Data for analysis:
(** X4: the scheduling loop never goes beyond the request cap. Called
    with tokens that are not negative, [_schedule_distribution_tasks]
    returns; it creates at most [floor(tokens)] tasks; it creates none
    while the semaphore is locked; otherwise it leaves less than one
    token; and the requests already counted plus the pending tasks stay
    within [max_requests] when they were within it before. *)
Theorem schedule_within_cap (fuel : nat) (tokens : Q) (locked : bool)
    (st : RunState) (pending : nat) (max_requests : option Z) :
  (0 <= tokens)%Q ->
  (Z.to_nat (Qfloor tokens) < fuel)%nat ->
  exists tokens' pending',
    _schedule_distribution_tasks fuel tokens locked st pending max_requests
    = Some (tokens', pending')
    /\ (pending <= pending')%nat
    /\ (Z.of_nat pending' - Z.of_nat pending <= Qfloor tokens)%Z
    /\ (0 <= tokens' <= tokens)%Q
    /\ (locked = true -> tokens' = tokens /\ pending' = pending)
    /\ (locked = false -> (tokens' < 1)%Q)
    /\ (forall m,
          max_requests = Some m ->
          (request_count (metrics st) + Z.of_nat pending <= m)%Z ->
          (request_count (metrics st) + Z.of_nat pending' <= m)%Z).
Proof.
  intros Htok Hfuel.
  destruct (schedule_loop_spec fuel tokens locked st pending max_requests
              Htok Hfuel)
    as (tokens' & pending' & H1 & H2 & H3 & H4 & H5 & H6 & H7 & _).
  exists tokens', pending'. auto 10.
Qed.

(** Five tokens and a half, two requests counted, one task pending and
    a cap of five requests: the tasks created stay within the cap. *)
Lemma schedule_within_cap_witness :
  exists tokens' pending',
    _schedule_distribution_tasks 6 (11 # 2) false
      (set_metrics (set_counts 2 2 0 default_metrics)
         (state_with "running" None 0))
      1 (Some 5%Z)
    = Some (tokens', pending')
    /\ (2 + Z.of_nat pending' <= 5)%Z.
Proof.
  destruct (schedule_within_cap 6 (11 # 2) false
              (set_metrics (set_counts 2 2 0 default_metrics)
                 (state_with "running" None 0))
              1 (Some 5%Z))
    as (tokens' & pending' & Hrun & _ & _ & _ & _ & _ & Hcap).
  - discriminate.
  - vm_compute. lia.
  - exists tokens', pending'. split; [exact Hrun|].
    apply (Hcap 5%Z); [reflexivity|simpl; lia].
Defined.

Directions for this task: When you reach the line that contains "pending' = pending)", stop; that line and every line before it, from the very first line of the data, should be restated word for word.

Exercise answer:
(** X4: the scheduling loop never goes beyond the request cap. Called
    with tokens that are not negative, [_schedule_distribution_tasks]
    returns; it creates at most [floor(tokens)] tasks; it creates none
    while the semaphore is locked; otherwise it leaves less than one
    token; and the requests already counted plus the pending tasks stay
    within [max_requests] when they were within it before. *)
Theorem schedule_within_cap (fuel : nat) (tokens : Q) (locked : bool)
    (st : RunState) (pending : nat) (max_requests : option Z) :
  (0 <= tokens)%Q ->
  (Z.to_nat (Qfloor tokens) < fuel)%nat ->
  exists tokens' pending',
    _schedule_distribution_tasks fuel tokens locked st pending max_requests
    = Some (tokens', pending')
    /\ (pending <= pending')%nat
    /\ (Z.of_nat pending' - Z.of_nat pending <= Qfloor tokens)%Z
    /\ (0 <= tokens' <= tokens)%Q
    /\ (locked = true -> tokens' = tokens /\ pending' = pending)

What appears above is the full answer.